What you need to do
Everything from the line containing "Lemma utf8_manifest es" through the line containing "e = DirectoryEntryTypeFile)." in the listing below should be copied exactly, and nothing more.

START Task data

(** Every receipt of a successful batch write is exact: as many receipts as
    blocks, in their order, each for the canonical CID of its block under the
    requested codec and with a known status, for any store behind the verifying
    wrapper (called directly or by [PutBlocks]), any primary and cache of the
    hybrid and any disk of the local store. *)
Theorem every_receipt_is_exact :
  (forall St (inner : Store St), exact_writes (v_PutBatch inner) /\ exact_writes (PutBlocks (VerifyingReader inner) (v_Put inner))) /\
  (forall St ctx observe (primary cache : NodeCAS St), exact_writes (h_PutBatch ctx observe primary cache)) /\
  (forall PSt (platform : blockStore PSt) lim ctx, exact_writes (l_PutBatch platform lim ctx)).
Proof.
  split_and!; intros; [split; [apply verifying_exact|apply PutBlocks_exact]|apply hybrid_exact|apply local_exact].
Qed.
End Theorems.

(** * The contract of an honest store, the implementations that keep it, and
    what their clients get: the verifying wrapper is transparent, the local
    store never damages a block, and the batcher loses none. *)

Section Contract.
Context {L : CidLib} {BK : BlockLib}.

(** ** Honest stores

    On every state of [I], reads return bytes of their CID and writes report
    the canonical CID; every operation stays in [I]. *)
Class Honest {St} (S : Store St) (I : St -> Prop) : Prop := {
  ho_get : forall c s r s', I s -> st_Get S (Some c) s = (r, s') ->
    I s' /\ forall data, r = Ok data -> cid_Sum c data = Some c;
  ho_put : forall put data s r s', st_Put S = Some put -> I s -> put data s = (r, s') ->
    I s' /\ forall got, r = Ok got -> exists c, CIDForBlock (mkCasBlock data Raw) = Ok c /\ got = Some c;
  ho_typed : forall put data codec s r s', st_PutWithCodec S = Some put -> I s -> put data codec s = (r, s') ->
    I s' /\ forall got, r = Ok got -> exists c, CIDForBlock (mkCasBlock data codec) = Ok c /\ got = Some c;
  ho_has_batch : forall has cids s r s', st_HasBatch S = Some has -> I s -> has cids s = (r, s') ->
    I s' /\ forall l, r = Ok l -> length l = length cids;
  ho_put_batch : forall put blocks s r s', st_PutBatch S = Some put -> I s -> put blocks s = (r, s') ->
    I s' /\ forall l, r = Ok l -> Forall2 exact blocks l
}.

END Task data
START Task data

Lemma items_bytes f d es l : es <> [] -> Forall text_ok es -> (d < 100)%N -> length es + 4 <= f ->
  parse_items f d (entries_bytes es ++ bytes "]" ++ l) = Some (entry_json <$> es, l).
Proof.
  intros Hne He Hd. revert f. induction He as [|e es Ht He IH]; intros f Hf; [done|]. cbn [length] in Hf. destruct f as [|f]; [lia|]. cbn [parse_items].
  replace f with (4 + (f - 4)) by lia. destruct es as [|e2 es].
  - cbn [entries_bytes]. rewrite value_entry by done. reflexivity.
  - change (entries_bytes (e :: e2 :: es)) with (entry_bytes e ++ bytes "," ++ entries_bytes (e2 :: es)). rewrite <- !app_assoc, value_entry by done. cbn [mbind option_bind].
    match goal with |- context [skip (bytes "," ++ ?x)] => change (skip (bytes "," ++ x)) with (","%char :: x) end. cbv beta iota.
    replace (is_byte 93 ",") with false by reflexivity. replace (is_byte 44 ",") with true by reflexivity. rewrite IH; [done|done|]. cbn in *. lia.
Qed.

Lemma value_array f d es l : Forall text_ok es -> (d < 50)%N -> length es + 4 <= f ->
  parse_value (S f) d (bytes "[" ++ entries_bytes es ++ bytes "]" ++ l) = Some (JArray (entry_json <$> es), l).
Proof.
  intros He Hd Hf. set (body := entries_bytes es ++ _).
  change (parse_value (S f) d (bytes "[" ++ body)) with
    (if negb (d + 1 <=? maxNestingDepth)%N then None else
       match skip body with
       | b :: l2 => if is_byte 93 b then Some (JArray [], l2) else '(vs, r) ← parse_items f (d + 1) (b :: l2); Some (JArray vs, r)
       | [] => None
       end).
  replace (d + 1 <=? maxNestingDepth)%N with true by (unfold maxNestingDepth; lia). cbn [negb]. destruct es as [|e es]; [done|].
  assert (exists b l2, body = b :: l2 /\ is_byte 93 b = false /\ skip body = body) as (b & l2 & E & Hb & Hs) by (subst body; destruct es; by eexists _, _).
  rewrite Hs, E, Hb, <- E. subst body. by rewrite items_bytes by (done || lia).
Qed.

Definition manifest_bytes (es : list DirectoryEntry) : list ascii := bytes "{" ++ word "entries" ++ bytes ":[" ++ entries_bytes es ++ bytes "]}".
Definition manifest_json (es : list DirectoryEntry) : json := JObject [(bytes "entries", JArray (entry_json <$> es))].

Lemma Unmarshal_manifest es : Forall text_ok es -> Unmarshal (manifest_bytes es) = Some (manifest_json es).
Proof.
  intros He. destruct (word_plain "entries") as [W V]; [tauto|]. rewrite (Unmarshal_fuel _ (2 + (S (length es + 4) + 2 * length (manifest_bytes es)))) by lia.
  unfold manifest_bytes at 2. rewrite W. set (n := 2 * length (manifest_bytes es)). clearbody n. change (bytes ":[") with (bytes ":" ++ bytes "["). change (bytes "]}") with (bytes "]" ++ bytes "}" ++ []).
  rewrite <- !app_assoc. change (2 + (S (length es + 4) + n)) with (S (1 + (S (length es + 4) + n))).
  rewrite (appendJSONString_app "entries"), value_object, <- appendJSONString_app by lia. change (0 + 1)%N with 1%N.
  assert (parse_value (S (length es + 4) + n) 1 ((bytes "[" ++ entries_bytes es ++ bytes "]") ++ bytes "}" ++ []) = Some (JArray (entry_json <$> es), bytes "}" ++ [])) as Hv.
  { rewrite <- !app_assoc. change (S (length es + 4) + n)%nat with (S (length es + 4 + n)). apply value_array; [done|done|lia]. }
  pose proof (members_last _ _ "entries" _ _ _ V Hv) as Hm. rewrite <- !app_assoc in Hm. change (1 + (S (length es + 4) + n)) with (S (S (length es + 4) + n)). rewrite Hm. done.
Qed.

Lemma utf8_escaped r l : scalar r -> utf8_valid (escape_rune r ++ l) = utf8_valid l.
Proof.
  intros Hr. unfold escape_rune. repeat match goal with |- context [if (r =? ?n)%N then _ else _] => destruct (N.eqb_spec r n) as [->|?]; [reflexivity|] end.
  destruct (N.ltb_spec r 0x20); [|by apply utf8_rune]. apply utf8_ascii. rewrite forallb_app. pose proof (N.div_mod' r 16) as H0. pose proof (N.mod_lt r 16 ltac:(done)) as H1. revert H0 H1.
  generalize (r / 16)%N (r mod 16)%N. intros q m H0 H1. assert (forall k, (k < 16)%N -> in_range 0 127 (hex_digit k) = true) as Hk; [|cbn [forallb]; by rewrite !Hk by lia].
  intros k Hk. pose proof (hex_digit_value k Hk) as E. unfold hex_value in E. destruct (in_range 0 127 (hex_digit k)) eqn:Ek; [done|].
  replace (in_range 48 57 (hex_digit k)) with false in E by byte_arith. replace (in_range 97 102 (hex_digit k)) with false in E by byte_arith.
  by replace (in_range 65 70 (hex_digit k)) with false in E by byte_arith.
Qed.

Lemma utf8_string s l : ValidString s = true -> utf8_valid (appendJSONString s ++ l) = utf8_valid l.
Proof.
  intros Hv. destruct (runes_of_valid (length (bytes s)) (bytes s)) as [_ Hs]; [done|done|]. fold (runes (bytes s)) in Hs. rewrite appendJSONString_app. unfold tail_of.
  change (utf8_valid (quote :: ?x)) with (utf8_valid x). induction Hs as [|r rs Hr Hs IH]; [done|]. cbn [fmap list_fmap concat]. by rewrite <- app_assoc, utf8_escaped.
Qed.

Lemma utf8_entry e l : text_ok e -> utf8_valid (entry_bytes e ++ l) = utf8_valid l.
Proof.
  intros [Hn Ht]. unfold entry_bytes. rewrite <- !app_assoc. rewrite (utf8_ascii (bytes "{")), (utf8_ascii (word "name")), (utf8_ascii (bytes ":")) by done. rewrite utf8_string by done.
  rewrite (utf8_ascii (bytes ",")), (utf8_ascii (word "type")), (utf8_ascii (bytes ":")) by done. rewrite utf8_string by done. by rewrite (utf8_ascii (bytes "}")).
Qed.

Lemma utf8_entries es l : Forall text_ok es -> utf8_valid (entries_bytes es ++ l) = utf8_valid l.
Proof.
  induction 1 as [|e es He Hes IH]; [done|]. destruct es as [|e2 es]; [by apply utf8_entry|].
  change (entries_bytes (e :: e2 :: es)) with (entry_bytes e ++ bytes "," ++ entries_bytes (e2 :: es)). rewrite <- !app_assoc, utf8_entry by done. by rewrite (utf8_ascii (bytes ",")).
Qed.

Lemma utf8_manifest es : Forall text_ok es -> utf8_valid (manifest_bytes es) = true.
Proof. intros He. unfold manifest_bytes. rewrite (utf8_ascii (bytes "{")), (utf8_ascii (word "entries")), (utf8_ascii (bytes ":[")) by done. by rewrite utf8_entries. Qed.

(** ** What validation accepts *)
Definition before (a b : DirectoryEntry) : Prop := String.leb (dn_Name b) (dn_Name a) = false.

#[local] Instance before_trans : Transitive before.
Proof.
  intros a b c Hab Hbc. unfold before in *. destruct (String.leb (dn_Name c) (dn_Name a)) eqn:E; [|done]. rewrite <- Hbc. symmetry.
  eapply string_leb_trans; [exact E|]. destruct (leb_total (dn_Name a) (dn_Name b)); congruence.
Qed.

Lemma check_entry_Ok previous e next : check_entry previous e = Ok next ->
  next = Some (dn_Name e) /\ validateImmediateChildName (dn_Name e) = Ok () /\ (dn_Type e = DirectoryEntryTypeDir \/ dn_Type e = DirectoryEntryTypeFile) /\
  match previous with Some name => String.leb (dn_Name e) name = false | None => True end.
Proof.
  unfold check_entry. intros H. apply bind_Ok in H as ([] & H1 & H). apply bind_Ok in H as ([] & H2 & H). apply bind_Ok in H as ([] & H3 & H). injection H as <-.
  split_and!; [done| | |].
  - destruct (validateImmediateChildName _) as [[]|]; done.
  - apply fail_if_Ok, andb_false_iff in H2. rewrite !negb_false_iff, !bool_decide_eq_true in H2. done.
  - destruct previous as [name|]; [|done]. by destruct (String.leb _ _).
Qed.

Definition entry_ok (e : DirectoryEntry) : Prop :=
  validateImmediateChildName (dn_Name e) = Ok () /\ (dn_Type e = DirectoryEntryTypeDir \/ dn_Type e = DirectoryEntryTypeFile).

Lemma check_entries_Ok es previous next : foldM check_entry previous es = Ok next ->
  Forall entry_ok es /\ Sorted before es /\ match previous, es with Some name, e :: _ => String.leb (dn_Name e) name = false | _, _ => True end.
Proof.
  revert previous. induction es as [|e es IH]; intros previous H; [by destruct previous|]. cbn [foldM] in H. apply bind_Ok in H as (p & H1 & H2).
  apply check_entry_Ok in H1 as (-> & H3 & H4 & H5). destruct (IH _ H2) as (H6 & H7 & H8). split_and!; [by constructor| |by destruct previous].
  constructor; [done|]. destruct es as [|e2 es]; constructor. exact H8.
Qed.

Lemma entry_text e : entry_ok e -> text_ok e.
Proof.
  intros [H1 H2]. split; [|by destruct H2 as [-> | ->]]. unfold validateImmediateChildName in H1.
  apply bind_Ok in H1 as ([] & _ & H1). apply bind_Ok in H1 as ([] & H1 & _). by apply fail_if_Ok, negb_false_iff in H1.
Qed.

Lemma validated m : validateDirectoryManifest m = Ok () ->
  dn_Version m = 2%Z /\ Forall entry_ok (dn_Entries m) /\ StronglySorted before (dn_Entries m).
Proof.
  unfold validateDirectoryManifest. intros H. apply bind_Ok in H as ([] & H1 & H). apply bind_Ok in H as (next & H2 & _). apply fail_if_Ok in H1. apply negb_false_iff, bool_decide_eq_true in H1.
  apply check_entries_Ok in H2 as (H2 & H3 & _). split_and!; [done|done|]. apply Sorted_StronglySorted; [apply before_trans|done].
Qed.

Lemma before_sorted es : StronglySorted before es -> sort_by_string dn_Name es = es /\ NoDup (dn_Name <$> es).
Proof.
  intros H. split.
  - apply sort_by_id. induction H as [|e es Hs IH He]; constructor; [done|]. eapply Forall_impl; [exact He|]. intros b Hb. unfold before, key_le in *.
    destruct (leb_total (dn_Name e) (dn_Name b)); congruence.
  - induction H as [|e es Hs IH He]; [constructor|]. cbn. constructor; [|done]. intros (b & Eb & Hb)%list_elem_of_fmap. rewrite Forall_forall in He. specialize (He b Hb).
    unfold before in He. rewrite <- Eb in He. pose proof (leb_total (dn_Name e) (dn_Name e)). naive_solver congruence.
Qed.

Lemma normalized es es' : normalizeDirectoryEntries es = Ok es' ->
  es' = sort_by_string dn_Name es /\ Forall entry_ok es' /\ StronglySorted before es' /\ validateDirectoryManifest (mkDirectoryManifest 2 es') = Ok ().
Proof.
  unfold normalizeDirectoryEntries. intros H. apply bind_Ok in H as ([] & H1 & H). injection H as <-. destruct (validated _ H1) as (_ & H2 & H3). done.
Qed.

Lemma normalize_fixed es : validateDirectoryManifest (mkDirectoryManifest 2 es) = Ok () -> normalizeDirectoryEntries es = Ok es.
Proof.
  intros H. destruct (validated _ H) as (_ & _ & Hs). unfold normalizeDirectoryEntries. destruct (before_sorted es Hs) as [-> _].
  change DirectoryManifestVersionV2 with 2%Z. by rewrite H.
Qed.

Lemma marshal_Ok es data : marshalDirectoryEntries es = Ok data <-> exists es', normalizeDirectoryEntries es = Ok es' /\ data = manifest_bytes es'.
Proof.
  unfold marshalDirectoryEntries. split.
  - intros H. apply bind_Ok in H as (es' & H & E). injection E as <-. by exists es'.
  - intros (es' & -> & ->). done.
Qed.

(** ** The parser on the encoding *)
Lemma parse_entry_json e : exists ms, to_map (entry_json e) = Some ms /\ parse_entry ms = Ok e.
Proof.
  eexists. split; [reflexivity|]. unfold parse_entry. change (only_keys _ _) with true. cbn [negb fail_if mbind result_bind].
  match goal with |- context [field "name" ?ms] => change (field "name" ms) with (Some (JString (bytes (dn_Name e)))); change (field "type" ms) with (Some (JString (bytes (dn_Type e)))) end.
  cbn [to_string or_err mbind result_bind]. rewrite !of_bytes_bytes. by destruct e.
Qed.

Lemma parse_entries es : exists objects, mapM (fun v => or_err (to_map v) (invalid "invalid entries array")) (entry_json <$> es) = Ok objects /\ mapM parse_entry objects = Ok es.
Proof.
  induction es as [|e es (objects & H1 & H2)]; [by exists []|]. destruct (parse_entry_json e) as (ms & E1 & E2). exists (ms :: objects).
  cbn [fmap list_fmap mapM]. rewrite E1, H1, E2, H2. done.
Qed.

END Task data

Problem solution
Lemma utf8_manifest es : Forall text_ok es -> utf8_valid (manifest_bytes es) = true.
Proof. intros He. unfold manifest_bytes. rewrite (utf8_ascii (bytes "{")), (utf8_ascii (word "entries")), (utf8_ascii (bytes ":[")) by done. by rewrite utf8_entries. Qed.

(** ** What validation accepts *)
Definition before (a b : DirectoryEntry) : Prop := String.leb (dn_Name b) (dn_Name a) = false.

#[local] Instance before_trans : Transitive before.
Proof.
  intros a b c Hab Hbc. unfold before in *. destruct (String.leb (dn_Name c) (dn_Name a)) eqn:E; [|done]. rewrite <- Hbc. symmetry.
  eapply string_leb_trans; [exact E|]. destruct (leb_total (dn_Name a) (dn_Name b)); congruence.
Qed.

Lemma check_entry_Ok previous e next : check_entry previous e = Ok next ->
  next = Some (dn_Name e) /\ validateImmediateChildName (dn_Name e) = Ok () /\ (dn_Type e = DirectoryEntryTypeDir \/ dn_Type e = DirectoryEntryTypeFile) /\
  match previous with Some name => String.leb (dn_Name e) name = false | None => True end.
Proof.
  unfold check_entry. intros H. apply bind_Ok in H as ([] & H1 & H). apply bind_Ok in H as ([] & H2 & H). apply bind_Ok in H as ([] & H3 & H). injection H as <-.
  split_and!; [done| | |].
  - destruct (validateImmediateChildName _) as [[]|]; done.
  - apply fail_if_Ok, andb_false_iff in H2. rewrite !negb_false_iff, !bool_decide_eq_true in H2. done.
  - destruct previous as [name|]; [|done]. by destruct (String.leb _ _).
Qed.

Definition entry_ok (e : DirectoryEntry) : Prop :=
  validateImmediateChildName (dn_Name e) = Ok () /\ (dn_Type e = DirectoryEntryTypeDir \/ dn_Type e = DirectoryEntryTypeFile).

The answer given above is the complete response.